• _YOUR INSTRUCTIONS_:
Beginning with the first line, please return the entries exactly through the line that contains "one-byte separator, and", and leave out all later lines.

(Dataset entries)
══════════
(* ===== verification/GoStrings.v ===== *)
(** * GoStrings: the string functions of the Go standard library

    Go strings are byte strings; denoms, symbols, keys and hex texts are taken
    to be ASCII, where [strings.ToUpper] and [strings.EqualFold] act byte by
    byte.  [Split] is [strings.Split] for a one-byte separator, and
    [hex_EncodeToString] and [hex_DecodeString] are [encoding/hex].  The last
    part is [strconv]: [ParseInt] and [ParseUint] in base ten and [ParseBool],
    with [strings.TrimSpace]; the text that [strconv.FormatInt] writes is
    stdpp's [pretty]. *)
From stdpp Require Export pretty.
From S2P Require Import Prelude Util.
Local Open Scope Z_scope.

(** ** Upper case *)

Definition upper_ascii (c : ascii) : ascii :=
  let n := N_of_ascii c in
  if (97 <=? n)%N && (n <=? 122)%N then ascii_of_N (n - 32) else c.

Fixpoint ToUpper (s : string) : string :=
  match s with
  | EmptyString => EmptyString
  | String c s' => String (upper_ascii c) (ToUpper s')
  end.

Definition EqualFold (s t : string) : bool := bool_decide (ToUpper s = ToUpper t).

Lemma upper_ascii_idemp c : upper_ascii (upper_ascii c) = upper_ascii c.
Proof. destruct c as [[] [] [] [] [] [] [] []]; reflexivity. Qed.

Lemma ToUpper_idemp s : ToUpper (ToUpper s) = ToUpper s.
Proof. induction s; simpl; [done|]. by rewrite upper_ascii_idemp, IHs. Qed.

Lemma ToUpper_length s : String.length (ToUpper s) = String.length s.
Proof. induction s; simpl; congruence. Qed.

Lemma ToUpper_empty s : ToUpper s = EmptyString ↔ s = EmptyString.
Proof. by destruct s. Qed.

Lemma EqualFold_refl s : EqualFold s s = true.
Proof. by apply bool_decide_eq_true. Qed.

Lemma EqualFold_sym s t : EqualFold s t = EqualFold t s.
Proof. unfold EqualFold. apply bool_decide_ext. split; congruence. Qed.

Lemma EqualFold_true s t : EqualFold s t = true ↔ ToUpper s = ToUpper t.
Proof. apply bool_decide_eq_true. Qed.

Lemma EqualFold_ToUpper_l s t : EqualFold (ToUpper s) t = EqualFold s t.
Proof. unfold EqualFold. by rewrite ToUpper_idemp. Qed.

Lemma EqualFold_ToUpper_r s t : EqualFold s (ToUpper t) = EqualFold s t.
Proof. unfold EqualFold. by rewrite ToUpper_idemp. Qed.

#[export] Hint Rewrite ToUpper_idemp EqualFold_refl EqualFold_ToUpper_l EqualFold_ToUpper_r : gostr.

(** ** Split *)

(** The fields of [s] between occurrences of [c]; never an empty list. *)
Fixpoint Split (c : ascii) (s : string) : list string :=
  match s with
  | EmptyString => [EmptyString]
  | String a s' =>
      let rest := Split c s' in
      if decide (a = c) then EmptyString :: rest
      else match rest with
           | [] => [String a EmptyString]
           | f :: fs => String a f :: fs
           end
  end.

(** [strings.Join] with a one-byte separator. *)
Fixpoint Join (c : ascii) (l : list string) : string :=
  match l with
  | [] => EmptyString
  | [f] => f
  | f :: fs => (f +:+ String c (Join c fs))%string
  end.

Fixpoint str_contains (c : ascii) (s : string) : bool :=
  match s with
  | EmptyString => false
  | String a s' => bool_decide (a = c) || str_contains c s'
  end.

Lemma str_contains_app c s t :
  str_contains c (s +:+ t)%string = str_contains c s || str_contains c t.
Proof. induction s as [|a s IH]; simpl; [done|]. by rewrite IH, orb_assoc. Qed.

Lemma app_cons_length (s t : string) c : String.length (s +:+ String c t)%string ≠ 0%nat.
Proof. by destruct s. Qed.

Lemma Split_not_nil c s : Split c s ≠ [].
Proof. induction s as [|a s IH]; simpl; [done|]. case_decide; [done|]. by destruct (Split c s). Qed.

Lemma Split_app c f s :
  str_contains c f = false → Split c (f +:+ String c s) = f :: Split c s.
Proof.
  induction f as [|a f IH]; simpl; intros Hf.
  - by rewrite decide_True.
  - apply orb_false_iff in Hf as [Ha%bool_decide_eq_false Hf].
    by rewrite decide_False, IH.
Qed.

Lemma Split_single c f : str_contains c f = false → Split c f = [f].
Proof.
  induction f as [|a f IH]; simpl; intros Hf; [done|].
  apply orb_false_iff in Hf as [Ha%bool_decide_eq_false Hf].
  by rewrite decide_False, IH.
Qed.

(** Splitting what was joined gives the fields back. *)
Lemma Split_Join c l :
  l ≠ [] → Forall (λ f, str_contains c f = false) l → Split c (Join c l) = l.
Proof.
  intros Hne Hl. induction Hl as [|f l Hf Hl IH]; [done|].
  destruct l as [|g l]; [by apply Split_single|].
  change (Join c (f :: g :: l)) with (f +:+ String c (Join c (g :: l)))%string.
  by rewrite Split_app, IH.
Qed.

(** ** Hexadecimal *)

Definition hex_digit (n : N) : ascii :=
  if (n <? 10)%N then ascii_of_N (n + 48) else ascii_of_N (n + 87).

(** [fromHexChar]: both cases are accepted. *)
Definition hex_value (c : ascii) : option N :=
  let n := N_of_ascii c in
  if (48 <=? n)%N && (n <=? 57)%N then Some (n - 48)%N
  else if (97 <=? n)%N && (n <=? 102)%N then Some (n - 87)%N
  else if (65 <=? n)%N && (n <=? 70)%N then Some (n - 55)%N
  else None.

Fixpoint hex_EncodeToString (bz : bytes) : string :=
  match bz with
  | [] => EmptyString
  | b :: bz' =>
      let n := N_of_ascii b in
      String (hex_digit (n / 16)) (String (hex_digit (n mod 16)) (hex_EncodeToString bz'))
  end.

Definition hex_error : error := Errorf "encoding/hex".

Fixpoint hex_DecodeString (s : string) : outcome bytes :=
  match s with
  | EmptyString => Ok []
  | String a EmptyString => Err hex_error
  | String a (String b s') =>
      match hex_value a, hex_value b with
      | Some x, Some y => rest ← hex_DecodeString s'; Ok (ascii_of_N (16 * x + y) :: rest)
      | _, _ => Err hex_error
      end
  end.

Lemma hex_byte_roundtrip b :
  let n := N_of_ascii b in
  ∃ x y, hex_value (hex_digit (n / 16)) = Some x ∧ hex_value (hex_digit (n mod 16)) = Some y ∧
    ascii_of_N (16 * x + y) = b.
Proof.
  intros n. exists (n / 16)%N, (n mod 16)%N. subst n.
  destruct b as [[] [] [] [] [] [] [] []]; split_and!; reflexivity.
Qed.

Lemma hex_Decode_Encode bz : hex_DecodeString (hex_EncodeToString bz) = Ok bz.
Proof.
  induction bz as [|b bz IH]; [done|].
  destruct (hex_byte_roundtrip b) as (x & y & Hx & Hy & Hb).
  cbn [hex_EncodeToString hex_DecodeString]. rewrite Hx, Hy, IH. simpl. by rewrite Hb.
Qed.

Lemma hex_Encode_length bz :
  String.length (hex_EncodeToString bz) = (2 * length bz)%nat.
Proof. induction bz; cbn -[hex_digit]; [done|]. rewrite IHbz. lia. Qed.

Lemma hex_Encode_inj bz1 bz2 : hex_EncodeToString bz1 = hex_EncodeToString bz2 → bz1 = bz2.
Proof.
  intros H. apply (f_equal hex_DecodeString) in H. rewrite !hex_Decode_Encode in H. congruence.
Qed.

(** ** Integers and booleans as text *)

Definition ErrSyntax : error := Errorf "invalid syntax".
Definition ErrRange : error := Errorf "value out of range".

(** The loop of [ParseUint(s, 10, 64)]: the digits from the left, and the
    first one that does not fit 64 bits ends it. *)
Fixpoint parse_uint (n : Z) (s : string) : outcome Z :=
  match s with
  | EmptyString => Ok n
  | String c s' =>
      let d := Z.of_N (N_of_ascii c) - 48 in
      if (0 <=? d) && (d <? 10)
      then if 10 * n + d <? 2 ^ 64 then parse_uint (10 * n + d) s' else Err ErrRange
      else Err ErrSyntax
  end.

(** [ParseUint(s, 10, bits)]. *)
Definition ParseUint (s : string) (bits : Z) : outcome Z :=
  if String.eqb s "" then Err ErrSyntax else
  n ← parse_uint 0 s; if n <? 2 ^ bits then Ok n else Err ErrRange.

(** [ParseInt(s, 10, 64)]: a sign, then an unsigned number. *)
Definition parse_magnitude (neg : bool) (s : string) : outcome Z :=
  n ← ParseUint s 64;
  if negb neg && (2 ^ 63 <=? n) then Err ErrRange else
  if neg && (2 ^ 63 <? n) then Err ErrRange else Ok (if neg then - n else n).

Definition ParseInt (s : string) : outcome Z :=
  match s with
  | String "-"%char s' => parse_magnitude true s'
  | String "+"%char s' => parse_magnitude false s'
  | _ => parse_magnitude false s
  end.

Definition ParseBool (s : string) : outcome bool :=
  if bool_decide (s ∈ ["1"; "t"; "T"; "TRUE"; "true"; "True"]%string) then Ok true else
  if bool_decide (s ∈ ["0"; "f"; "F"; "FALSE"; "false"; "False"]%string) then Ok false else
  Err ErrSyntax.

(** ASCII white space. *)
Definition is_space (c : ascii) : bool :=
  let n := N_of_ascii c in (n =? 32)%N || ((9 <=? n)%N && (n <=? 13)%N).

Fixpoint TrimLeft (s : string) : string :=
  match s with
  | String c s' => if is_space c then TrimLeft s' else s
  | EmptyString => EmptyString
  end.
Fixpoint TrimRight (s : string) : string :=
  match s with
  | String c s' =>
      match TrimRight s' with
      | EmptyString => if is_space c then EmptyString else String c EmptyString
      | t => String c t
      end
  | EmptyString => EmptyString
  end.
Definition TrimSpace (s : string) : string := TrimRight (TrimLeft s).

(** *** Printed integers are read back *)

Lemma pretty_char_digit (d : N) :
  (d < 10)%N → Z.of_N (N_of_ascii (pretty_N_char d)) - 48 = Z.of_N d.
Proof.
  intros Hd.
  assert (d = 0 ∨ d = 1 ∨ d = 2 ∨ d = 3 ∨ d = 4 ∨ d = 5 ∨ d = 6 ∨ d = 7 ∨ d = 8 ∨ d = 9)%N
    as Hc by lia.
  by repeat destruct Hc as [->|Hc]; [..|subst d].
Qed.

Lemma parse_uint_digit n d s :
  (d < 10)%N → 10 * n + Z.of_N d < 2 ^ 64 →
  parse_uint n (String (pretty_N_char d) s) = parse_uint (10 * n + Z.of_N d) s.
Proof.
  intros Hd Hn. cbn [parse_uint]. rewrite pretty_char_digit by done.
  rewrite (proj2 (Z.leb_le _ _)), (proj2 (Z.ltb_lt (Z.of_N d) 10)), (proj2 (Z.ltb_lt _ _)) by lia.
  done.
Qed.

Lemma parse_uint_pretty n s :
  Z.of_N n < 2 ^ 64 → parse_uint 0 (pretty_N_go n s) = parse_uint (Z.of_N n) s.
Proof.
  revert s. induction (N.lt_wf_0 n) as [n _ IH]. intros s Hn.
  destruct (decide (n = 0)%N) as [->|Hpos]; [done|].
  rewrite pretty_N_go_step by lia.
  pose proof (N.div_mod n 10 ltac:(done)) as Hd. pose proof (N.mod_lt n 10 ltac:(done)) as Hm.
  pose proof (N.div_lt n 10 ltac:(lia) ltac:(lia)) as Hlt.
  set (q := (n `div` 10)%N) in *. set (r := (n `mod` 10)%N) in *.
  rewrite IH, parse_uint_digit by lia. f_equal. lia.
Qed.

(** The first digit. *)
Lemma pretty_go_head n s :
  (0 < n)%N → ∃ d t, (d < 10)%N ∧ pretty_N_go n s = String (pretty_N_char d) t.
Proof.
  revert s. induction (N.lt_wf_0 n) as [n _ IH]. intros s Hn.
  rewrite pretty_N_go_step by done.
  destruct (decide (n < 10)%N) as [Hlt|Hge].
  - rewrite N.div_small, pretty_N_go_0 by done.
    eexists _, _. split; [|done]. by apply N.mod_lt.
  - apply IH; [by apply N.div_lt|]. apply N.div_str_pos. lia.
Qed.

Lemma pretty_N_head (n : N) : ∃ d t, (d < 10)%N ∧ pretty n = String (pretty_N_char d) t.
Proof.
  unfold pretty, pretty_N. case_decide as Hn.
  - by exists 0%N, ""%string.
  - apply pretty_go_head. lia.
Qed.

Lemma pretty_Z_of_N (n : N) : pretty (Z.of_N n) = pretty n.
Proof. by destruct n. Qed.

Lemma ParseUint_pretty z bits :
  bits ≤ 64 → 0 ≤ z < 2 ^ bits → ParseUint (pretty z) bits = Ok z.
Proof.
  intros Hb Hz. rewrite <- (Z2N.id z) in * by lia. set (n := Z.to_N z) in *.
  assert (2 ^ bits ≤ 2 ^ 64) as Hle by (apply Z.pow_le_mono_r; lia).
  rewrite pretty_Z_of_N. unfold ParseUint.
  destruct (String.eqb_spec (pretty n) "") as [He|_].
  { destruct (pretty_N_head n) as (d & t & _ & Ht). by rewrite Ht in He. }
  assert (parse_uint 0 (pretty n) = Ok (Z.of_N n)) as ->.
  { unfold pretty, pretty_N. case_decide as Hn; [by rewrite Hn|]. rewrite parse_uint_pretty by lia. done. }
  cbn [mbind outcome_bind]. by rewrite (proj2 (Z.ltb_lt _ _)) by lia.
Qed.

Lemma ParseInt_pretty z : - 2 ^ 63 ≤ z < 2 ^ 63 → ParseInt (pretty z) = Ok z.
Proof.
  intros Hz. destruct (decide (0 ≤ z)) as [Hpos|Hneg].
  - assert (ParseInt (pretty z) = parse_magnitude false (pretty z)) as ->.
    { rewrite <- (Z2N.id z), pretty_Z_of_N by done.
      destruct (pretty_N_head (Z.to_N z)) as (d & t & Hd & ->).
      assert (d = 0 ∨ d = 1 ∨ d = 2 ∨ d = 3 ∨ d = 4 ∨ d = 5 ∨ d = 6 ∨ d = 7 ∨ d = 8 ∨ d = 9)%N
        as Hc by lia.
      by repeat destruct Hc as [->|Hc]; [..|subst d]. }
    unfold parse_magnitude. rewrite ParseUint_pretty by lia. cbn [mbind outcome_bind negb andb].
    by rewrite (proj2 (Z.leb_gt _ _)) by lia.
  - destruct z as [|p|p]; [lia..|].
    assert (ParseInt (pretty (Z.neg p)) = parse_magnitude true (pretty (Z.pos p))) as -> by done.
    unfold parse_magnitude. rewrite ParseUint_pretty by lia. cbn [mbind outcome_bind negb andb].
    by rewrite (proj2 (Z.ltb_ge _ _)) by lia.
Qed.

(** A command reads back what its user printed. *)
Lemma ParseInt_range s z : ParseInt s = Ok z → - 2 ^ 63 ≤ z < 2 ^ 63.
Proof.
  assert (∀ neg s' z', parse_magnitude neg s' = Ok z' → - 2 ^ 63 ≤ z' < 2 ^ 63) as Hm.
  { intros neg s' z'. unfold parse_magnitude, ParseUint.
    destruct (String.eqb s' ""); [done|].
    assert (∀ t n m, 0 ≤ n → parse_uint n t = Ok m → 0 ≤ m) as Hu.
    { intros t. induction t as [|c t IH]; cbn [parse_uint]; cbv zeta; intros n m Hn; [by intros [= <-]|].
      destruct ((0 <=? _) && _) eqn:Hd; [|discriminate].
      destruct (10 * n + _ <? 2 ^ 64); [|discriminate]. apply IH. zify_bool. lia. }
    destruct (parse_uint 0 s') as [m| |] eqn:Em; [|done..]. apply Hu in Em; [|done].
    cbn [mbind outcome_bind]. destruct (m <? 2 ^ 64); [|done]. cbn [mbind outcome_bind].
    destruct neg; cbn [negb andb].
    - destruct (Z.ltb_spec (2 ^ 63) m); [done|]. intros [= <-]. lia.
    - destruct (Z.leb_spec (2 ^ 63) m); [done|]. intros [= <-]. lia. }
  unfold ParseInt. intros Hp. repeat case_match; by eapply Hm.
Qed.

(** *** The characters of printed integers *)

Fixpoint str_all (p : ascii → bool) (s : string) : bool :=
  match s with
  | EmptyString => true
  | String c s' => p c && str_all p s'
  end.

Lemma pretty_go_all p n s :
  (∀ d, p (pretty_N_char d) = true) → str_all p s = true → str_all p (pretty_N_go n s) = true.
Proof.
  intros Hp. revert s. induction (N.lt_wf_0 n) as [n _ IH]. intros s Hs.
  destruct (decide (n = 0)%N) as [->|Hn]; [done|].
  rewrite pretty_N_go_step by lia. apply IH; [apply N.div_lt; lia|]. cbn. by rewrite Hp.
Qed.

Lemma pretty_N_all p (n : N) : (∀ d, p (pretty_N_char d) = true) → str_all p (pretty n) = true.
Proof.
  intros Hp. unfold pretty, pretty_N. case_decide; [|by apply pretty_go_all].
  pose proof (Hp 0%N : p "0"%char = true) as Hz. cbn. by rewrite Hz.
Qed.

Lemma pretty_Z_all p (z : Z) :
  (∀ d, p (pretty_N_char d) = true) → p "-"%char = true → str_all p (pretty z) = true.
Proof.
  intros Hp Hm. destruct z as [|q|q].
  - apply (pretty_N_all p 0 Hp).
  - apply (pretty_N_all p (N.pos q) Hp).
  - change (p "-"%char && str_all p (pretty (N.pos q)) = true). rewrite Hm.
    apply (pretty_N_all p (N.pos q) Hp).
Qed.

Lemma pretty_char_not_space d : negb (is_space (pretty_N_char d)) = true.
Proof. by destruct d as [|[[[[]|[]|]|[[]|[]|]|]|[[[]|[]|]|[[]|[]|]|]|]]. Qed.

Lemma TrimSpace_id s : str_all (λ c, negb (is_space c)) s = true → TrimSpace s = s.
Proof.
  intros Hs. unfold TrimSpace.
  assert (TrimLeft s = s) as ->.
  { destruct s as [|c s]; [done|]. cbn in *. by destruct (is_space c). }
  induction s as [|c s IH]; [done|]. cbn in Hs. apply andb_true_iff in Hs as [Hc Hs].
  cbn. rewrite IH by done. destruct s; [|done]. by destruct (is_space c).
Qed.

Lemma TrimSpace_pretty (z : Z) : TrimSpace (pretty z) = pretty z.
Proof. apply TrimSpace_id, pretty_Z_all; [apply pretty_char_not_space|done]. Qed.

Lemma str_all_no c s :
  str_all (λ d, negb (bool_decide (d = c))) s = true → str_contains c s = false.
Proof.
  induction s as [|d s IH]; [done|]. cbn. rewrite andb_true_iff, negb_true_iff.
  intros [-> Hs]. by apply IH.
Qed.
══════════
• _RESPONSE TO THE TASK_:
(* ===== verification/GoStrings.v ===== *)
(** * GoStrings: the string functions of the Go standard library

    Go strings are byte strings; denoms, symbols, keys and hex texts are taken
    to be ASCII, where [strings.ToUpper] and [strings.EqualFold] act byte by
    byte.  [Split] is [strings.Split] for a one-byte separator, and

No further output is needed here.